Mon April 7, 2014
Oscar Pistorius Takes The Stand, Opening With Apology
Originally published on Mon April 7, 2014 7:29 pm
AUDIE CORNISH, HOST:
From NPR News, this is ALL THINGS CONSIDERED. I'm Audie Cornish.
MELISSA BLOCK, HOST:
And I'm Melissa Block.
Paralympics athlete Oscar Pistorius took the witness stand at his murder trial in Pretoria, South Africa, today. Pistorius is charged with premeditated murder in the shooting death of his girlfriend, Reeva Steenkamp, a year ago. He claims he mistook her for an intruder when he shot her through a bathroom door in his home. Testifying in his own defense today, Pistorius began by offering an emotional apology to the Steenkamp family.
OSCAR PISTORIUS: I wake up every morning and you're the first people I think of, the first people I pray for. I can't imagine the pain and the sorrow and the emptiness that I've caused you and your family. And I was simply trying to protect Reeva. I can promise that when she went to bed that night she felt loved.
BLOCK: David Smith was in the courtroom today. He's covering the Pistorius trial for The Guardian newspaper. David, welcome to the program.
DAVID SMITH: Thank you.
BLOCK: Well, aside from that apology, much of Oscar Pistorius's testimony today seemed to be not about what happened on that night that he shot Reeva Steenkamp, but on his own trauma since the shooting.
SMITH: That's right. After the apology, Oscar Pistorius spoke about the effects that the tragedy of a year ago had on him. And he described terrible nightmares, waking up thinking that he could smell blood. And he described one incident where he woke up in a panic and actually climbed into a cupboard, because he was frightened and phoned his sister.
All in all, it seemed to be building a picture as the defense wanted of someone so very sympathetic, a whole different side to his character compared to what we've been hearing about, you know, hotheaded, irresponsible behavior and some of the unflattering things his girlfriend said about him.
BLOCK: Well, the testimony adjourned early today and I know Oscar Pistorius will be back on the stand. What do you expect when he's cross examined?
SMITH: Well, that's what many people are waiting for really. It will be a very different when the prosecutor, Gerrie Nel, begins to cross-examine him. You know, clearly, Pistorius, as we saw today on the witness stand, very fragile, very prone to breaking down in tears. How he will stand up to quite a ferocious cross examination really remains to be seen.
BLOCK: And if Pistorius is convicted of premeditated murder, what is the sentence he would face?
SMITH: Well, it's officially a minimum of 25 years and could be longer, a full life sentence. One of the question harboring in the background of this trial is whether there'll be some kind of special dispensation for him, because your typical South African prison is probably not set out, firstly, for such a famous celebrity, but secondly for a man whose legs were amputated when he was 11 about months old, and he uses prosthetic limbs.
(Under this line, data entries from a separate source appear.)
(** an offer for the transaction of the session *)
Lemma handle_offer mac r m c connection d t :
  requests m c connection → server_ok r d →
  find DHCP_OPTION_DHCP_MESSAGETYPE (options r) = Some (DHCP_MESSAGE_OFFER :: t) →
  xid r = session_xid d →
  ∃ d', handle_data_message (A := A) true true mac r m d =
          (r' ← offer_request c mac r; Ok (d', [Send connection r'])).
Proof.
  intros (Hc & Hm & Hs & Ha) Hd Ht Hx.
  destruct (set_server_address_ok r d Hd) as (d' & E & Hx').
  exists d'. unfold handle_data_message. rewrite Hc, Hm. cbn [mbind outcome_bind].
  rewrite Ha, E, Hs. unfold type. rewrite Ht. cbn [mbind outcome_bind default head from_option].
  rewrite Z.eqb_refl, Hx', Hx, Z.eqb_refl. done.
Qed.

(** DHCP_Module_Discover_T::handleDataMessage: an offer for the transaction of the
    session that has no lease time, or no identifier of its server, fails an assertion, and
    is requested otherwise; and any message without a message type fails one *)
Theorem incomplete_offer_aborts mac r m c connection d :
  requests m c connection → server_ok r d → xid r = session_xid d →
  (∀ t, find DHCP_OPTION_DHCP_MESSAGETYPE (options r) = Some (DHCP_MESSAGE_OFFER :: t) →
     match find DHCP_OPTION_DHCP_IPADDRESSLEASETIME (options r),
           find DHCP_OPTION_DHCP_SERVERIDENTIFIER (options r) with
     | Some _, Some _ => ∃ d' r', handle_data_message (A := A) true true mac r m d =
                                    Ok (d', [Send connection r'])
     | _, _ => handle_data_message (A := A) true true mac r m d = Abort
     end) ∧
  (find DHCP_OPTION_DHCP_MESSAGETYPE (options r) = None →
     handle_data_message (A := A) true true mac r m d = Abort).
Proof.
  intros Hm Hs Hx. split.
  - intros t Ht. destruct (handle_offer mac r m c connection d t) as (d' & ->); [done..|].
    unfold offer_request.
    destruct (find DHCP_OPTION_DHCP_IPADDRESSLEASETIME (options r)); cbn [mbind outcome_bind];
      destruct (find DHCP_OPTION_DHCP_SERVERIDENTIFIER (options r)); cbn [mbind outcome_bind]; try done.
    by eexists _, _.
  - intros Ht. destruct Hm as (Hc & Hm & Hso & Ha).
    destruct (set_server_address_ok r d Hs) as (d' & E & _).
    unfold handle_data_message. rewrite Hc, Hm. cbn [mbind outcome_bind].
    rewrite Ha, E, Hso. unfold type. by rewrite Ht.
Qed.
(** ** Loading a saved piece *)
Lemma loadPiece_loop_first fs pieces_path i before name after (p : piece B) d :
  (∀ x, x ∈ before → pieceFileNameToIndex basename x ≠ i) →
  pieceFileNameToIndex basename name = i →
  fs_load fs (pieces_path +:+ separator +:+ name) = Some d →
  loadPiece_loop separator basename fs pieces_path i (before ++ name :: after) p =
    (add_chunk p d, true).
Proof.
  intros Hbefore Hname Hload. induction before as [|x before IH]; cbn [app loadPiece_loop].
  - by rewrite Hname, Z.eqb_refl, Hload.
  - rewrite (proj2 (Z.eqb_neq _ _)) by (apply Hbefore; by left).
    apply IH. intros y Hy. apply Hbefore. by right.
Qed.

(** C30: a complete piece survives the disk: when saving it succeeds, loading it again
    from the resulting files succeeds and gives a piece with one chunk that holds the
    bytes of all the chunks that were saved, in order.  (The listing has the file the
    piece was saved to, and before it no other file with the same index.) *)
Theorem savePiece_loadPiece name n i (p : piece B) fs fs1 fs2 sent before after
    (dir := pieces_directory separator download_directory name)
    (file := piece_filename digitsBase10 n i (filename p))
    (Hi : 0 <= i < 2 ^ 32) (Hfilename : piece_name_ok (filename p))
    (Hbasename : basename file = file) (Hname : basename name = name)
    (Hdir : fs_is_directory fs dir = true)
    (Hne : chunks p ≠ []) (Hdata : have_data (chunks p))
    (Hcomplete : zlen (concatenate (chunks p)) = length_ p)
    (Hopen : fs_open fs (dir +:+ separator +:+ file) = Some fs1)
    (Hsend : fs_send fs1 (dir +:+ separator +:+ file) (concatenate (chunks p)) =
             (fs2, sent, true))
    (Hfiles : sort_identifiers (fs_files fs2 dir (selector fileExtension)) =
              before ++ file :: after)
    (Hbefore : ∀ x, x ∈ before → pieceFileNameToIndex basename x ≠ i) p'
    (Hsaved : savePiece separator download_directory digitsBase10 name n i p fs =
              Ok (fs2, p', true)) :
  ∃ p'', loadPiece separator download_directory basename fileExtension sort_identifiers
           name i p' fs2 = Ok (p'', true) ∧
    concatenate (chunks p'') = concatenate (chunks p) ∧ length_ p'' = length_ p.
Proof.
  rewrite (savePiece_closed name n i p fs fs1 fs2 sent) in Hsaved by done.
  injection Hsaved as <- Hsent%Z.eqb_eq. eexists. split.
  - unfold loadPiece. cbn [set_on_disk chunks onDisk]. rewrite bool_decide_true by done.
    cbn [andb ace_assert mbind outcome_bind]. rewrite Hname. fold dir. rewrite Hfiles.
    rewrite (loadPiece_loop_first fs2 dir i before file after _
      (take (Z.to_nat sent) (concatenate (chunks p)))); [reflexivity|done| |].
    + by apply pieceFileNameToIndex_name.
    + by apply (load_sent fs fs1 fs2 _ _ sent true).
  - cbn. unfold chain_bytes. cbn. rewrite mb_of_bytes_bytes, !app_nil_r.
    split; [|done]. by rewrite Hsent, <- Hcomplete, take_zlen.
Qed.
End SaveLoad.

(** A piece of 4 bytes in two chunks, and one of 20 bytes; the sample stream sends at
    most 16. *)
Definition sample_piece : piece (list Z) :=
  Piece [Chunk (Some [[1; 2]; [3]]) 0; Chunk (Some [[4]]) 3] "aB3dE6" [] 4 false.
Definition long_piece : piece (list Z) :=
  Piece [Chunk (Some [[1; 2; 3; 4; 5; 6; 7; 8; 9; 10; 11; 12; 13; 14; 15; 16; 17; 18; 19;
                       20]]) 0] "aB3dE6" [] 20 false.
Definition empty_store : plain_fs := PlainFS ∅ ["/tmp/t_pieces"].

Definition sample_path (p : piece (list Z)) : string :=
  pieces_directory "/" "/tmp" "t" +:+ "/" +:+ piece_filename (λ _, 2) 10 7 (filename p).

Lemma savePiece_short_write_loses_piece_witness :
  ∃ fs2 p', savePiece "/" "/tmp" (λ _, 2) "t" 10 7 long_piece empty_store =
          Ok (fs2, p', false) ∧
    chunks p' = [] ∧ isMissingPiece [p'] = Ok false ∧
    fs_load fs2 (sample_path long_piece) =
      Some (take (Z.to_nat 16) (concatenate (chunks long_piece))).
Proof.
  exists (plain_store (plain_store empty_store (sample_path long_piece) [] false)
            (sample_path long_piece) (take 16 (concatenate (chunks long_piece))) false).
  apply (savePiece_short_write_loses_piece "/" "/tmp" (λ _, 2) "t" 10 7
    long_piece empty_store (plain_store empty_store (sample_path long_piece) [] false) _ 16).
  - by vm_compute.
  - done.
  - repeat constructor; by eexists.
  - reflexivity.
  - reflexivity.
  - done.
Defined.

Lemma savePiece_loadPiece_witness :
  ∃ fs2 p' p'', savePiece "/" "/tmp" (λ _, 2) "t" 10 7 sample_piece empty_store =
             Ok (fs2, p', true) ∧
    loadPiece "/" "/tmp" id sample_extension sample_sort "t" 7 p' fs2 = Ok (p'', true) ∧
    concatenate (chunks p'') = concatenate (chunks sample_piece).
Proof.
  exists (plain_store (plain_store empty_store (sample_path sample_piece) [] false)
            (sample_path sample_piece) (take 16 (concatenate (chunks sample_piece))) false).
  exists (set_on_disk sample_piece []).
  destruct (savePiece_loadPiece "/" "/tmp" id sample_extension sample_sort (λ _, 2) "t"
    10 7 sample_piece empty_store
    (plain_store empty_store (sample_path sample_piece) [] false)
    (plain_store (plain_store empty_store (sample_path sample_piece) [] false)
       (sample_path sample_piece) (take 16 (concatenate (chunks sample_piece))) false)
    4 [] []) with (p' := set_on_disk sample_piece [])
    as (p'' & Hload & Hbytes & _).
  1: done.
  1: by split; vm_compute.
  1: by vm_compute.
  1: reflexivity.
  1: by vm_compute.
  1: discriminate.
  1: repeat constructor; by eexists.
  1: by vm_compute.
  1: reflexivity.
  1: reflexivity.
  1: by vm_compute.
  1: by intros x Hx%elem_of_nil.
  1: by vm_compute.
  exists p''. split; [by vm_compute|]. by split.
Defined.
(* ===== verification/BitTorrentText.v ===== *)
(** * BitTorrent messages and URLs in text (bittorrent_tools.cpp, bittorrent_common.h)

    The printed forms of the handshake and of the messages of a peer, and the scrape
    URL that goes with an announce URL. *)
From S2P Require Import Prelude Chars.

(** ** Messages of a peer *)
Inductive BitTorrent_MessageType :=
  | BITTORRENT_MESSAGETYPE_CHOKE | BITTORRENT_MESSAGETYPE_UNCHOKE
  | BITTORRENT_MESSAGETYPE_INTERESTED | BITTORRENT_MESSAGETYPE_NOT_INTERESTED
  | BITTORRENT_MESSAGETYPE_HAVE | BITTORRENT_MESSAGETYPE_BITFIELD
  | BITTORRENT_MESSAGETYPE_REQUEST | BITTORRENT_MESSAGETYPE_PIECE
  | BITTORRENT_MESSAGETYPE_CANCEL | BITTORRENT_MESSAGETYPE_MAX
  | BITTORRENT_MESSAGETYPE_INVALID.

Record BitTorrent_PeerHandShake := MkHandShake {
  pstr : string;
  reserved : list Z;
  info_hash : string;
  peer_id : string
}.

(** three numbers of a request or a cancel message; a piece message has the first two *)
Record block_triple := MkTriple { index : Z; begin : Z; length_ : Z }.

(** The union of the payloads: the member that the message type selects. *)
Record BitTorrent_PeerRecord := MkPeerRecord {
  record_length : Z;
  type : BitTorrent_MessageType;
  bitfield : list Z;
  have : Z;
  block : block_triple
}.

(** [(byte & mask) ? one : zero] for the masks of the eight bits, high to low *)
Definition masks : list Z := [0x80; 0x40; 0x20; 0x10; 0x08; 0x04; 0x02; 0x01].
Definition bit_string (byte : Z) : string :=
  foldr (λ mask s, (if Z.land byte mask =? 0 then "0" else "1") +:+ s) "" masks.

Fixpoint reserved_to_string (bytes : list Z) : string :=
  match bytes with
  | [] => ""
  | b :: bytes' => bit_string b +:+ " " +:+ reserved_to_string bytes'
  end.

Definition HandShakeToString (peerHandshake_in : BitTorrent_PeerHandShake) : string :=
  pstr peerHandshake_in +:+ " " +:+
  reserved_to_string (reserved peerHandshake_in) +:+
  info_hash peerHandshake_in +:+ " " +:+ peer_id peerHandshake_in.

Definition TypeToString (type_in : BitTorrent_MessageType) : string :=
  match type_in with
  | BITTORRENT_MESSAGETYPE_CHOKE => "CHOKE"
  | BITTORRENT_MESSAGETYPE_UNCHOKE => "UNCHOKE"
  | BITTORRENT_MESSAGETYPE_INTERESTED => "INTERESTED"
  | BITTORRENT_MESSAGETYPE_NOT_INTERESTED => "NOT INTERESTED"
  | BITTORRENT_MESSAGETYPE_HAVE => "HAVE"
  | BITTORRENT_MESSAGETYPE_BITFIELD => "BITFIELD"
  | BITTORRENT_MESSAGETYPE_REQUEST => "REQUEST"
  | BITTORRENT_MESSAGETYPE_PIECE => "PIECE"
  | BITTORRENT_MESSAGETYPE_CANCEL => "CANCEL"
  | _ => "INVALID/UNKNOWN"
  end.

(** the eight additions of the loop over the bitfield, and the loop *)
Definition count_bits (num_pieces_i byte : Z) : Z :=
  foldl (λ n mask, n +u (if Z.land byte mask =? 0 then 0 else 1)) num_pieces_i masks.
Definition count_pieces (bytes : list Z) : Z := foldl count_bits 0 bytes.

Definition triple_to_string (t : block_triple) : string :=
  " " +:+ pretty (index t) +:+ " " +:+ pretty (begin t) +:+ " " +:+ pretty (length_ t).

Definition RecordToString (r : BitTorrent_PeerRecord) : string :=
  if record_length r =? 0 then "type: KEEP-ALIVE" +:+ eol
  else
    "type: " +:+ TypeToString (type r) +:+
    match type r with
    | BITTORRENT_MESSAGETYPE_CHOKE | BITTORRENT_MESSAGETYPE_UNCHOKE
    | BITTORRENT_MESSAGETYPE_INTERESTED | BITTORRENT_MESSAGETYPE_NOT_INTERESTED => eol
    | BITTORRENT_MESSAGETYPE_HAVE => " " +:+ pretty (have r) +:+ eol
    | BITTORRENT_MESSAGETYPE_BITFIELD =>
        " " +:+ pretty (count_pieces (bitfield r)) +:+ " pieces" +:+ eol
    | BITTORRENT_MESSAGETYPE_REQUEST => triple_to_string (block r) +:+ eol
    | BITTORRENT_MESSAGETYPE_PIECE =>
        " " +:+ pretty (index (block r)) +:+ " " +:+ pretty (begin (block r)) +:+ eol
    | BITTORRENT_MESSAGETYPE_CANCEL => triple_to_string (block r) +:+ eol
    | _ => ""
    end.

(** ** Scraping *)
Definition BITTORRENT_METAINFO_ANNOUNCE_KEY := "announce".
Definition BITTORRENT_TRACKER_SCRAPE_URI_PREFIX := "scrape".

(** the string up to its last slash, and from that slash on *)
Fixpoint split_last_slash (s : string) : option (string * string) :=
  match s with
  | "" => None
  | String c s' =>
      match split_last_slash s' with
      | Some (before, after) => Some (String c before, after)
      | None => if Ascii.eqb c "/" then Some ("", s) else None
      end
  end.

Definition string_drop (n : nat) (s : string) : string :=
  String.substring n (String.length s - n) s.

(** [find (key, position) == position]: the key starts after the slash *)
Definition torrentSupportsScrape (announceURL_in : string) : bool :=
  match split_last_slash announceURL_in with
  | None => false
  | Some (_, after) =>
      String.prefix BITTORRENT_METAINFO_ANNOUNCE_KEY (string_drop 1 after)
  end.

(** [replace (position, strlen (announce), scrape)], position being that of the slash *)
Definition AnnounceURLToScrapeURL (announceURL_in : string) : string :=
  if torrentSupportsScrape announceURL_in then
    match split_last_slash announceURL_in with
    | None => ""
    | Some (before, after) =>
        before +:+ BITTORRENT_TRACKER_SCRAPE_URI_PREFIX +:+
        string_drop (String.length BITTORRENT_METAINFO_ANNOUNCE_KEY) after
    end
  else "".

(** ** The pieces of a bitfield *)
Definition bits_set (byte : Z) : Z :=
  zsum ((λ k, Z.b2z (Z.testbit byte k)) <$> [7; 6; 5; 4; 3; 2; 1; 0]).

Lemma land_pow2 byte k : 0 <= k →
  (Z.land byte (2 ^ k) =? 0) = negb (Z.testbit byte k).
Proof.
  intros Hk. destruct (Z.testbit byte k) eqn:Hb; cbn.
  - apply Z.eqb_neq. intros H0. apply (f_equal (λ z, Z.testbit z k)) in H0.
    by rewrite Z.land_spec, Hb, Z.pow2_bits_true, Z.bits_0 in H0 by done.
  - apply Z.eqb_eq, Z.bits_inj'. intros j Hj.
    rewrite Z.land_spec, Z.bits_0, Z.pow2_bits_eqb by done.
    destruct (Z.eqb_spec k j) as [->|]; by rewrite ?Hb, ?andb_false_r.
Qed.

Lemma count_bits_sum n byte : count_bits (u32 n) byte = u32 (n + bits_set byte).
Proof.
  unfold count_bits. rewrite (foldl_u32 (λ mask, if Z.land byte mask =? 0 then 0 else 1)).
  do 2 f_equal. unfold bits_set.
  change masks with ((λ k, 2 ^ k) <$> [7; 6; 5; 4; 3; 2; 1; 0]).
  rewrite <- list_fmap_compose. apply zsum_fmap_ext. intros k Hk. cbn beta.
  unfold compose. rewrite land_pow2 by (rewrite !elem_of_cons, elem_of_nil in Hk; lia).
  by destruct (Z.testbit byte k).
Qed.

(** The number of pieces that the printed form of a bitfield shows is the number of its
    bits that are set. *)
Lemma count_pieces_sum bytes : count_pieces bytes = u32 (zsum (bits_set <$> bytes)).
Proof.
  unfold count_pieces. change 0 with (u32 0) at 1.
  rewrite <- (Z.add_0_l (zsum (bits_set <$> bytes))).
  generalize 0. induction bytes as [|b bytes IH]; intros n; cbn [foldl].
  - cbn. by rewrite Z.add_0_r.
  - rewrite count_bits_sum, IH. cbn. f_equal. unfold zsum. cbn. lia.
Qed.

(** ** Scrape URLs *)
Definition no_slash (s : string) : bool := string_all (λ c, negb (Ascii.eqb c "/")) s.

Lemma split_no_slash s : no_slash s = true → split_last_slash s = None.
Proof.
  induction s as [|c s IH]; [done|]. unfold no_slash in *. cbn [string_all].
  intros [Hc Hs]%andb_true_iff. cbn [split_last_slash]. rewrite IH by done.
  by apply negb_true_iff in Hc as ->.
Qed.

Lemma split_last_slash_app s t :
  no_slash t = true → split_last_slash (s +:+ String "/" t) = Some (s, String "/" t).
Proof.
  intros Ht. induction s as [|c s IH]; autorewrite with str; cbn [split_last_slash].
  - by rewrite split_no_slash.
  - by rewrite IH.
Qed.

Lemma string_drop_app s t : string_drop (String.length s) (s +:+ t) = t.
Proof.
  induction s as [|c s IH].
  - unfold string_drop. cbn [String.length]. rewrite Nat.sub_0_r. apply substring_all.
  - exact IH.
Qed.

(** The scrape URL that is made of an announce URL is wrong: the replacement starts
    at the slash instead of after it, so that the slash is lost and the last letter of
    [announce] stays; for instance http://t/announce gives http://tscrapee. *)
Theorem AnnounceURLToScrapeURL_misplaced base rest (Hrest : no_slash rest = true) :
  AnnounceURLToScrapeURL (base +:+ "/" +:+ "announce" +:+ rest) =
    base +:+ "scrape" +:+ "e" +:+ rest.
Proof.
  assert (Hns : no_slash ("announce" +:+ rest) = true)
    by (unfold no_slash in *; by rewrite string_all_app, Hrest).
  unfold AnnounceURLToScrapeURL, torrentSupportsScrape.
  change ("/" +:+ "announce" +:+ rest) with (String "/" ("announce" +:+ rest)).
  rewrite split_last_slash_app by done.
  assert (Hd : string_drop 1 (String "/" ("announce" +:+ rest)) = "announce" +:+ rest).
  { apply (string_drop_app "/"). }
  rewrite Hd, prefix_app.
  change (String "/" ("announce" +:+ rest)) with ("/announc" +:+ ("e" +:+ rest)).
  by rewrite (string_drop_app "/announc").
Qed.

Lemma AnnounceURLToScrapeURL_misplaced_witness :
  no_slash "?passkey=1" = true ∧
  AnnounceURLToScrapeURL "http://t/announce?passkey=1" = "http://tscrapee?passkey=1".
Proof.
  split; [done|]. by apply (AnnounceURLToScrapeURL_misplaced "http://t" "?passkey=1").
Defined.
BLOCK: You've been covering the trial for some time. As you think about the case that the prosecution has laid out first, and now it's turned to the defense, does it strike you that the prosecution has laid out a compelling argument that would lead to Oscar Pistorius's conviction? Or is there room for the defense to really poke holes in that?
SMITH: I think the defense does have room. I think many people would question whether the prosecution really managed to prove, beyond reasonable doubt, that Pistorius knowingly killed his girlfriend. The prosecution evidence, some would say, you know, lacked a complete sort of narrative thread. Perhaps most damaging for Pistorius was sort of neighbors who heard screams. And that could suggest that he had an argument with Reeva Steenkamp. But I mean the defense will claim that what they heard was Pistorius himself screaming.
There were also...
BLOCK: When he realized what he had done, in other words.
SMITH: Yes. You know, his version of events that he mistook her for an intruder and shot because, as he said today, you know, he was trying to protect Reeva, that is still in play. It has not been disproven. And, you know, is perhaps almost believable on the basis of his own paranoia about crime and the situation in South Africa generally.
BLOCK: David Smith of The Guardian newspaper is covering the murder trial of Oscar Pistorius in Pretoria, South Africa. David, thank you.